3. Por décadas, cuando se publicaba alguna noticia de scouts, era en la sección de sociales. O en la de deportes de los periódicos locales de las sedes de los campamentos nacionales, a los que, invariablemente, se referían como “campeonatos nacionales scouts”. O sea que no tenían ni maldita la idea de qué hacer con los scouts, informativamente hablando.
4. No obstante, aquello era mil veces preferible a salir en la sección de nota roja, como ocurre ahora.
5. Luego de tres años de existencia de este blog, la Asociación no se acostumbra a ser objeto de un cotidiano escrutinio periodístico. Vaya si lo traen atorado.

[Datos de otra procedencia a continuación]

(* ===== verification/Prelude.v ===== *)
(** * linux_cadtrace: a verification development of [src/linux_cadtrace.py]

    The program is a five-function Python script that turns a raster
    image into a DXF drawing of closed polylines:
    - [convert_to_pbm] (lines 12-17) decodes the image as 8-bit grey,
      thresholds it at 128 and saves a bitmap at [splitext(path)[0] + ".pbm"];
    - [trace_with_potrace] (lines 19-26) runs the external tracer potrace
      on the bitmap, asking for an SVG at [pbm_path.replace(".pbm", ".svg")],
      and returns that path when potrace exits with status 0;
    - [svg_path_to_dxf_coords] (lines 28-34) samples every segment of an SVG
      path at [t = i / samples] and flips the y axis; [svg_to_dxf]
      (lines 36-74) repeats that loop inline with 40 samples, decimates the
      points greedily (a point is kept when it is more than 0.1 away from the
      last kept point), adds a closed polyline for every path that keeps two
      points or more, and saves the drawing only if it added one;
    - [main] (lines 76-97) chains the three stages, aborting on a missing
      input or a tracer failure, and returns the drawing's path.
    The stages communicate only through files, so the model's state is a
    [World.world]: the file system (a [gmap] from path to typed content,
    with directories and the potrace program) and the list of printed
    messages.  Python exceptions are values of [Prelude.result]; an
    effectful function is an [io world A], a state and exception monad in
    which an exception keeps the effects done before it.

    ** Files and what they model
    - [Prelude] (this file): exceptions (the script's own and the
      [OSError]s of [open] and [subprocess.run]), [result], Python list
      indexing ([l[0]], [l[-1]], [l[1:]], [range]), list comprehensions
      ([map_res]) and [for] loops ([fold_res]) that may raise, the [io]
      monad, the [cadtrace] hint database, the [cadtrace_rw] rewrite
      database and the shared tactics.
    - [Pil]: the part of Pillow [convert_to_pbm] calls: a decoded image by
      mode ("1", "L", "LA", "P", "RGB", "RGBA", "I"), [convert('L')] with
      Pillow's converters on integers (the fixed-point luma
      [(19595 R + 38470 G + 7471 B + 0x8000) >> 16], [Z.shiftr]), and the
      256-entry lookup table [img.point] builds from the threshold lambda.
    - [Pbm]: the raw PBM file [bw.save(pbm_path)] writes (Pillow's P4
      writer: the header [P4\n<w> <h>\n], rows packed eight pixels to a
      byte by [pack1I]) and the P4 reader potrace and PIL apply to it
      (numbers after white space and [#] comments, one separator byte,
      [(w + 7) / 8] bytes a row).
    - [PyStr]: Python strings as [list ascii]; [os.path.splitext] after
      CPython's POSIX [_splitext] ([rfind], the leading-dot loop),
      [os.path.dirname] and [str.replace] (every non-overlapping
      occurrence, left to right).
    - [Geometry]: [complex] (svgpathtools points), [vec2] (ezdxf's [Vec2]),
      the separation test [far] of line 61, and the [SvgSegment] class, the
      interface [segment.point(t)] the script relies on, with an instance for
      svgpathtools' [Line], [QuadraticBezier] and [CubicBezier].
    - [SvgPath]: svgpathtools' path-data parser [parse_path], which
      [svg2paths2] (line 39) applies to the [d] attribute of every path:
      the tokenizer [_tokenize_path] (command letters and [FLOAT_RE]
      numerals, [float()] raising [ValueError]), and the loop over the
      reversed token list with its locals ([pstate]) in the [io] monad,
      one branch of [exec_command] per command letter, implicit repeated
      commands, [Z] adding a closing [Line] only when the pen is away from
      the subpath's start.  Arcs are kept as their parameters.
    - [PotraceSvg]: the [d] attribute potrace [-s] writes for a traced
      path and its holes (its [backend_svg]: [M] or a relative [m] to the
      curve's start, relative [l] and [c] with the letter only when the
      operation changes, [z], integer coordinates), and the segments
      [path_segments] it stands for.
    - [World]: the file contents (directory, program, decoded image,
      the bytes of a PBM bitmap, parsed SVG, ezdxf drawing), the printed messages, the
      primitive effects, and the checks of [open(path, 'w')]: the parent
      ([os.path.dirname]) must be a directory and the path must not be one,
      else [FileNotFoundError], [NotADirectoryError] or
      [IsADirectoryError].  [write_file] raises them (Python's [bw.save],
      [doc.saveas]); [fopen_write] returns [false] (potrace's [fopen]).  The
      invariant [world_wf] says the file system is a tree.
    - [Sampling]: [sample_params] and [svg_path_to_dxf_coords].
    - [Decimate]: the decimation fragment of [svg_to_dxf] (lines 59-62),
      generic in the point constructor and the separation test, with the
      streaming recursion [greedy] it equals.
    - [Binarize]: [convert_to_pbm]: [Image.open] ([pil_open], which reads
      a PBM input through [Pbm.pbm_decode] and makes Pillow's size checks
      [Pil.open_checks]: [OSError] for a zero size,
      [DecompressionBombError] above [2 * MAX_IMAGE_PIXELS] pixels), the
      bitmap [bitmap_of]
      (conversion, then lookup table), the [.pbm] path and the save of
      the bytes [Pbm.pbm_encode].
    - [SvgToDxf]: [svg_to_dxf], with the inlined sampling loop
      [path_coords], the loop body [process_path], and the specification
      [dxf_polylines] it refines.
    - [Pipeline]: [potrace_path] (line 10), the [Potrace] class (the
      tracer's contract: the traced shapes, each curve with a segment, or
      a non-zero exit status with its standard error), [run_potrace]
      ([subprocess.run] raises when the program is missing; potrace opens
      its output, then reads its input as a P4 file and writes the path
      data [PotraceSvg.shape_d] of every shape), [trace_with_potrace] and
      [main].
    - [Traced]: no new definition of the program; general theorems on
      what [svg_to_dxf] draws for the paths potrace writes: straight
      sides, polygons of corners, short segments, shapes with holes.
    The stages are composed through the files as the program composes
    them: [convert_to_pbm] writes the bytes [Pbm.pbm_encode], which potrace
    decodes; potrace writes path text, which [svg_to_dxf] parses with
    [SvgPath.parse_path] ([svg2paths2_potrace], from the round trip
    [parse_potrace_path]).

    ** What the theorems show
    - Refinement and equivalence: [svg_to_dxf] in every branch equals its
      specification, [doc.saveas] errors included ([svg_to_dxf_refines]);
      the inlined sampling loop equals the helper ([path_coords_equiv]);
      the list-state decimation loop equals the streaming recursion
      ([decimate_greedy]).
    - Type: [convert('L')] of a well-formed image of any mode is a
      well-formed "L" image of the same shape ([convert_L_wf]).
    - Invariants: decimated polylines start
      at the first point, are subsequences of the samples and keep
      consecutive points more than 0.1 apart ([decimate_invariant]); every
      polyline of the drawing has two points or more
      ([dxf_polylines_invariant]); a path returned by [main] names such a
      drawing ([main_output_invariant]); the bitmap has two levels for
      every input ([binarize_two_levels]).
    - Safety: [main] writes nothing but the bitmap, the SVG and the
      drawing derived from its input, whatever it returns or raises
      ([main_writes_only], by the [World.frame] combinators).
    - Liveness: under an image that decodes, an installed potrace,
      writable output paths and a tracer that yields a usable shape, [main]
      reaches "Done." and returns the drawing's path, the drawing being
      made of the segments svgpathtools reads back from potrace's text
      ([main_succeeds]).
    - Functional behaviour and bounds: the y flip at every sample index
      ([svg_path_to_dxf_coords_spec]); the parameters [i / N] in [[0, 1]]
      with both endpoints ([sample_params_spec]); the luma is a byte,
      exact on grays and within 0.502 of ITU-R 601-2 ([rgb2l_luma]); the
      alpha band is ignored ([bitmap_of_ignores_alpha]); the bitmap is 0
      exactly where the gray value is below 128 ([bitmap_of_threshold]);
      decimation covers every input point and may drop the end point; the
      output path of [main] for ordinary names ([main_output_path_plain]);
      [str.replace] replaces every occurrence left to right
      ([replace_spec]); [os.path.splitext] as POSIX defines it
      ([splitext_spec]); a blank image gives no drawing
      ([main_blank_image]).
    - What the drawing holds ([Traced]): a path of straight sides longer
      than [0.1 * samples] keeps every sample, [k * samples + 1] points
      for [k] sides ([straight_path_keeps_samples]); a polygon potrace
      traces becomes one closed polyline of that many points whose last
      point repeats the first, 321 for the traced square of side 10
      ([traced_polygon_polyline]); a short segment keeps its start and one
      sample and drops its end ([short_segment_drops_end]); a hole is
      joined to its outer curve by an edge on neither curve
      ([shape_polyline_joins_hole]).
    - Errors: a path with no segment raises [IndexError] in [svg_to_dxf]
      ([dxf_polylines_error]), but potrace never writes one, so the only
      exceptions [main] lets escape are [OSError]s and PIL's
      [DecompressionBombError] ([main_raises_os_error]); a non-positive
      sample count raises [ZeroDivisionError] or [IndexError]
      ([svg_to_dxf_nonpositive_samples]); a
      missing potrace raises [FileNotFoundError] ([main_potrace_missing]);
      a directory whose name contains ".svg" is renamed in the drawing's
      path, and [doc.saveas] raises when the renamed directory is missing
      ([main_output_path_directory]); a tracer failure, a missing file and
      an undecodable image.
    - Round trips: the bitmap file read back by potrace or PIL is the
      bitmap saved ([pbm_roundtrip]), so [convert_to_pbm] run on its own
      output saves the same bytes again ([binarize_idempotent]).  An input named [stem.pbm] is overwritten
      by its own bitmap ([main_overwrites_pbm_input]).  svgpathtools'
      [parse_path] reads back the path data potrace prints, with any white
      space between tokens, as the curves' segments in absolute
      coordinates and with no closing line added ([parse_potrace_path]).
    - Termination: the parser's
      loop within one step per token: with that fuel it stops only when
      every token is consumed or on an exception
      ([parse_path_consumes_tokens]), and more fuel changes nothing
      ([parse_loop_fuel]).
    Every theorem with a hypothesis has a witness that applies it to a
    concrete input, evaluated by [vm_compute].

    ** Modelling choices, bounds and fuel
    - Python floats are exact rationals [Q].  The test
      [Vec2.distance(..) > 0.1] is [0.1 * 0.1 < distance2], which is exact
      for real numbers; rounding of the double-precision computation is
      not modelled, so results near the 0.1 threshold may differ from the
      program's.
    - Pixel values are [Z]; well-formedness ([Pil.image_wf]) bounds 8-bit
      bands to [[0, 255]] and mode "I" to 32 bits, as Pillow's storage
      does.  The luma sum is at most [255 * 65536 + 32768 < 2^31], so the
      C arithmetic on [INT32]/[UINT32] does not overflow and [Z] is exact.
    - [str.replace] is a [Fixpoint] with fuel [length s], enough because
      each step consumes a character ([PyStr.replace_go_fuel]).  svgpathtools'
      tokenizer runs with fuel [length d], and its parse loop with fuel the
      number of tokens: every iteration pops at least one token
      ([parse_step_pops]), so the fuel never runs out ([parse_loop_fuel]).
      Every other loop is structural on a list.
    - The sample count is an unbounded [Z], like a Python [int]; the script
      uses 40 ([samples_per_curve_default]) and the unused helper 100.
    - Paths are compared as strings: no normalisation of [..], [//] or
      symbolic links.  Only the immediate parent is checked by [open]; the
      invariant [world_wf] makes that enough.

    ** Not modelled
    The decoding of image file formats other than PBM (a raster file
    holds its decoded PIL image), Pillow's modes other than the seven
    above, potrace's tracing (its bitmap-to-curves algorithm, external C
    code: its contract only, the [Potrace] class), the XML document
    potrace writes around its path data (the [<svg>] element and a group
    with transform [translate(0,H) scale(0.1,-0.1)], which [svg2paths2]
    ignores, so the coordinates are those of the path data,
    untransformed), svgpathtools' XML reading (an SVG file holds the [d]
    attributes of its [<path>] elements, or [None] when it is not XML;
    other shape elements, which potrace does not write, are not modelled)
    and the geometry of its [Arc] segments ([svg2paths2] yields [None] on
    an arc, outside the model; potrace never writes an arc), the DXF
    encoding written by [doc.saveas], file permissions other than the
    program bit, and the console text of the messages (each [print] is a
    constructor of [World.msg]).  The script has no command-line entry
    point: [main] is never called.

    What remains is outside the repository (potrace's tracing, Pillow's
    decoders, ezdxf's DXF writer, floating-point rounding) or absent
    from it (a command-line entry); every line of the script is
    modelled. *)

From stdpp Require Export base list strings gmap.
From Stdlib Require Export ZArith Ascii Lia.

6. Y no, no, no y no: no se requiere ningún permiso, licencia, autorización del jefe scout nacional, cédula real, bula papal o patente de corso para hablar de scouts en este espacio, ni en ningún otro. Ah, cómo le cuesta trabajo entender eso.
7. Va de nuevo: ortográficamente, el cargo de jefe scout nacional se escribe con minúscula; hacerlo con mayúscula no le confiere mayor importancia de la que tiene. Otra vez hay que fastidiarlos con eso para que lo entiendan.

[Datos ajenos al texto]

(* ===== verification/PyStr.v ===== *)
(** * PyStr: the Python string operations the script uses on paths

    Paths are Python [str] values, modelled as [list ascii] ([pystr]).
    This file models [os.path.splitext] (POSIX [genericpath._splitext],
    called at [convert_to_pbm], line 15) and [str.replace] (called at
    [trace_with_potrace], line 20, and at [main], line 91), with their
    termination, round-trip and functional lemmas. *)

From S2P Require Import Prelude.

Abbreviation pystr := (list ascii).

(** A Python string literal. *)
Definition lit (s : string) : pystr := String.list_ascii_of_string s.

Definition ascii_eqb (a b : ascii) : bool := bool_decide (a = b).

Module PyStr.

(** [s.rfind(c)] for a one-character [c]: the last index of [c], or -1. *)
Fixpoint rfind_go (s : pystr) (c : ascii) (i : nat) (acc : Z) : Z :=
  match s with
  | [] => acc
  | x :: s' => rfind_go s' c (S i) (if ascii_eqb x c then Z.of_nat i else acc)
  end.

Definition rfind (s : pystr) (c : ascii) : Z := rfind_go s c 0 (-1)%Z.

(** The loop of [_splitext] that skips leading dots:
    [while filenameIndex < dotIndex: if p[filenameIndex:filenameIndex+1]
    != extsep: return ...; filenameIndex += 1]; [n] is the number of
    iterations left, [i] is [filenameIndex].  [true] is the early return. *)
Fixpoint skip_dots (p : pystr) (n i : nat) : bool :=
  match n with
  | O => false
  | S n' =>
      match p !! i with
      | Some c => if ascii_eqb c "." then skip_dots p n' (S i) else true
      | None => true
      end
  end.

(** [os.path.splitext(p)] on POSIX ([sep = '/'], no [altsep],
    [extsep = '.']). *)
Definition splitext (p : pystr) : pystr * pystr :=
  let sepIndex := rfind p "/" in
  let dotIndex := rfind p "." in
  if (sepIndex <? dotIndex)%Z then
    if skip_dots p (Z.to_nat (dotIndex - (sepIndex + 1))) (Z.to_nat (sepIndex + 1))
    then (take (Z.to_nat dotIndex) p, drop (Z.to_nat dotIndex) p)
    else (p, [])
  else (p, []).

(** [s.replace(old, new)]: every non-overlapping occurrence of [old],
    scanned from the left, is replaced by [new].  Each step consumes at
    least one character, so [length s] steps are enough (see
    [replace_go_fuel]). *)
Fixpoint replace_go (fuel : nat) (old new s : pystr) : pystr :=
  match fuel with
  | O => s
  | S f =>
      match s with
      | [] => []
      | c :: s' =>
          if bool_decide (old `prefix_of` s)
          then new ++ replace_go f old new (drop (length old) s)
          else c :: replace_go f old new s'
      end
  end.

(** An empty [old] inserts [new] before every character and at the end,
    as CPython does. *)
Definition replace (s old new : pystr) : pystr :=
  match old with
  | [] => new ++ mjoin (map (fun c => [c] ++ new) s)
  | _ => replace_go (length s) old new s
  end.

(** [old] occurs in [s]. *)
Definition occurs (old s : pystr) : Prop := exists a b, s = a ++ old ++ b.

(** [old in s], as Python computes it. *)
Definition occursb (old s : pystr) : bool :=
  existsb (fun i => bool_decide (old `prefix_of` drop i s)) (seq 0 (S (length s))).

(** [s.lstrip(c)] for a one-character [c]. *)
Fixpoint lstrip (c : ascii) (s : pystr) : pystr :=
  match s with
  | [] => []
  | x :: s' => if ascii_eqb x c then lstrip c s' else s
  end.

(** [s.rstrip(c)]. *)
Definition rstrip (c : ascii) (s : pystr) : pystr := rev (lstrip c (rev s)).

(** [os.path.dirname(p)] on POSIX:
    [i = p.rfind(sep) + 1; head = p[:i];
     if head and head != sep*len(head): head = head.rstrip(sep)]. *)
Definition dirname (p : pystr) : pystr :=
  let head := take (Z.to_nat (rfind p "/" + 1)) p in
  if bool_decide (head <> []) && negb (forallb (fun c => ascii_eqb c "/") head)
  then rstrip "/" head
  else head.

(** ** Lemmas *)

Lemma ascii_eqb_refl a : ascii_eqb a a = true.
Proof. unfold ascii_eqb. by apply bool_decide_true. Qed.

Lemma ascii_eqb_ne a b : a <> b -> ascii_eqb a b = false.
Proof. unfold ascii_eqb. by apply bool_decide_false. Qed.

Section Replace.
Context (old new : pystr).
Hypothesis old_nonempty : old <> [].

Lemma length_drop_old s :
  old `prefix_of` s -> s <> [] -> length (drop (length old) s) < length s.
Proof.
  intros _ Hs. rewrite length_drop.
  destruct old; [congruence |]. destruct s; [congruence |]. simpl. lia.
Qed.

Lemma replace_go_fuel f g s :
  length s <= f -> length s <= g ->
  replace_go f old new s = replace_go g old new s.
Proof.
  revert g s. induction f as [|f IH]; intros g s Hf Hg.
  - destruct s; [destruct g |]; simpl in *; [done | done | lia].
  - destruct s as [|c s']; [by destruct g |].
    destruct g as [|g]; [simpl in Hg; lia |]. simpl.
    case_bool_decide as Hp.
    + pose proof (length_drop_old (c :: s') Hp ltac:(done)) as Hl.
      simpl in *. f_equal. apply IH; lia.
    + simpl in *. f_equal. apply IH; lia.
Qed.

Lemma occurs_cons c s : occurs old s -> occurs old (c :: s).
Proof. intros (a & b & ->). by exists (c :: a), b. Qed.

Lemma replace_go_no_occurs f s :
  ~ occurs old s -> replace_go f old new s = s.
Proof.
  revert s. induction f as [|f IH]; intros s Hno; [done |].
  destruct s as [|c s']; [done |]. simpl.
  case_bool_decide as Hp.
  - exfalso. apply Hno. destruct Hp as [k ->]. by exists [], k.
  - f_equal. apply IH. intros Ho. by apply Hno, occurs_cons.
Qed.

(** An occurrence of [old] that starts inside [u] and ends inside the
    [old] that follows it is impossible when the first character of
    [old] does not occur again in [old]. *)
Lemma prefix_app_self d w u :
  old = d :: w -> d ∉ w -> u <> [] ->
  old `prefix_of` u ++ old -> occurs old u.
Proof.
  intros Hold Hd Hne [k Hk].
  destruct (app_eq_app _ _ _ _ Hk) as [l [[Hu _] | [Hu Hl]]].
  - exists [], l. by rewrite Hu.
  - destruct l as [|e l'].
    + exists [], []. rewrite Hu. simpl. by rewrite !app_nil_r.
    + destruct u as [|x u']; [done |].
      exfalso. apply Hd. rewrite Hold in Hu, Hl.
      simpl in Hu, Hl. injection Hu as -> ->. injection Hl as -> _.
      set_solver.
Qed.

Lemma replace_go_app_old d w f s :
  old = d :: w -> d ∉ w -> ~ occurs old s ->
  length (s ++ old) <= f ->
  replace_go f old new (s ++ old) = s ++ new.
Proof.
  intros Hold Hd. revert f. induction s as [|c s IH]; intros f Hno Hf.
  - destruct f as [|f]; [rewrite Hold in Hf; simpl in Hf; lia |].
    rewrite Hold. simpl. rewrite bool_decide_true by done.
    rewrite <- Hold, drop_all. destruct f; simpl; by rewrite ?app_nil_r.
  - destruct f as [|f]; [simpl in Hf; lia |]. simpl.
    rewrite bool_decide_false.
    + f_equal. apply IH; [| simpl in Hf; lia].
      intros Ho. by apply Hno, occurs_cons.
    + intros Hp. apply Hno. by apply (prefix_app_self d w (c :: s)).
Qed.

(** Replacing [old] by a different string of the same length changes any
    string in which [old] occurs. *)
Lemma replace_go_changes f s :
  length new = length old -> new <> old -> occurs old s -> length s <= f ->
  replace_go f old new s <> s.
Proof.
  intros Hlen Hne. revert s. induction f as [|f IH]; intros s Hocc Hf.
  - destruct Hocc as (a & b & ->). destruct old; [done |].
    rewrite !length_app in Hf. simpl in Hf. lia.
  - destruct s as [|c s'].
    + destruct Hocc as (a & b & Hab). apply (f_equal length) in Hab.
      rewrite !length_app in Hab. destruct old; [done |]. simpl in Hab. lia.
    + simpl. case_bool_decide as Hp.
      * destruct Hp as [k Hk]. rewrite Hk. rewrite drop_app_length. intros Heq.
        by apply app_inj_1 in Heq as [? _].
      * intros [= Heq]. revert Heq. apply IH; [| simpl in Hf; lia].
        destruct Hocc as ([|x a] & b & Hab).
        -- exfalso. apply Hp. by exists b.
        -- injection Hab as -> ->. by exists a, b.
Qed.
(** An occurrence of [old] cannot run over a character that [old] does
    not contain. *)
Lemma prefix_sep x c y : c ∉ old -> old `prefix_of` x ++ c :: y -> old `prefix_of` x.
Proof.
  intros Hc [k Hk]. destruct (app_eq_app _ _ _ _ Hk) as [l [[Hx _] | [Ho Hl]]].
  - by exists l.
  - destruct l as [|e l']; [exists []; rewrite Ho; by rewrite !app_nil_r |].
    exfalso. apply Hc. rewrite Ho. simpl in Hl. injection Hl as -> _. set_solver.
Qed.

(** [replace] works on both sides of such a character separately. *)
Lemma replace_go_sep f x c y :
  c ∉ old -> length (x ++ c :: y) <= f ->
  replace_go f old new (x ++ c :: y) = replace_go (length x) old new x ++ c :: replace_go (length y) old new y.
Proof.
  intros Hc. revert f y.
  induction x as [x IH] using (induction_ltof1 _ (@length ascii)); unfold ltof in IH.
  intros f y Hf. destruct f as [|f]; [rewrite length_app in Hf; simpl in Hf; lia |].
  destruct x as [|x0 x'].
  - cbn [app replace_go]. rewrite bool_decide_false.
    + cbn [length replace_go app]. f_equal. apply replace_go_fuel; simpl in Hf; lia.
    + intros Hp. destruct old as [|o os]; [done |]. destruct Hp as [k Hk].
      injection Hk as -> _. set_solver.
  - cbn [app replace_go length]. case_bool_decide as Hp.
    + pose proof (prefix_sep (x0 :: x') c y Hc Hp) as Hp'.
      rewrite bool_decide_true by exact Hp'.
      pose proof (prefix_length _ _ Hp') as Hlen.
      assert (Ho : 0 < length old) by (destruct old; [done | simpl; lia]).
      change (x0 :: x' ++ c :: y) with ((x0 :: x') ++ c :: y).
      rewrite (drop_app_le (x0 :: x')) by done.
      rewrite (IH (drop (length old) (x0 :: x'))); [| rewrite length_drop; simpl; lia |].
      * rewrite <- app_assoc. f_equal. f_equal. apply replace_go_fuel; rewrite ?length_drop; simpl; lia.
      * rewrite length_app, length_drop. simpl in *. rewrite length_app in Hf. simpl in Hf. lia.
    + rewrite bool_decide_false
        by (intros Hp'; apply Hp; change (x0 :: x' ++ c :: y) with ((x0 :: x') ++ c :: y);
            by apply prefix_app_r).
      cbn [app]. f_equal. apply IH; [simpl; lia |]. simpl in Hf. lia.
Qed.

8. Por supuesto que debo hacer alusión al libro que presentaremos el sábado. De algo puede servir lo escrito en su contraportada:
“Llamadas de silbato” refiere el apartado final del blog “Sombrero de cuatro pedradas” que mantengo en el portal del periódico Milenio, a raíz del centenario del movimiento scout, en 2007.
A la par del post semanal subido a la Red, propiciatorio de acalorados y divertidísimos debates entre la comunidad internauta, casi desde el principio comencé a incluir una serie de “cápsulas” donde igual abordo información extra y anécdotas excluidas de los textos principales, que temas ajenos al ámbito de las pañoletas de interés para quienes las utilizan. Su visión en conjunto ofrece una inusual perspectiva del escultismo, presente en ámbitos más cotidianos a los acostumbrados por sus practicantes.
A la antigüita, en papel impreso, lo que también aporta una percepción distinta, sin problemas de conexión.
Neandertal con teclado al fin y al cabo.
9. Pasmada, anonadada, anulada, indignada, aterrada, escoja usted el término que más le agrade para definir la actitud de la Asociación ante las redes sociales.
10. Su problema ante lo anterior se reduce a un solo aspecto: ¿por qué tendrían que dar explicaciones de sus actos? Además, cualquier pelado puede expresar su opinión sobre lo que hacen. Faltaba más.
11. Y no les digas públicamente que se equivocan en algo: es más fácil que te perdonen mentarles la madre. (Y, por el amor de Dios, al menos pásenle el corrector ortográfico automático a los textos que publican.)
12. Bien lo dijo el Muppet: ¿para qué discutir lo que podemos arreglar a madrazos?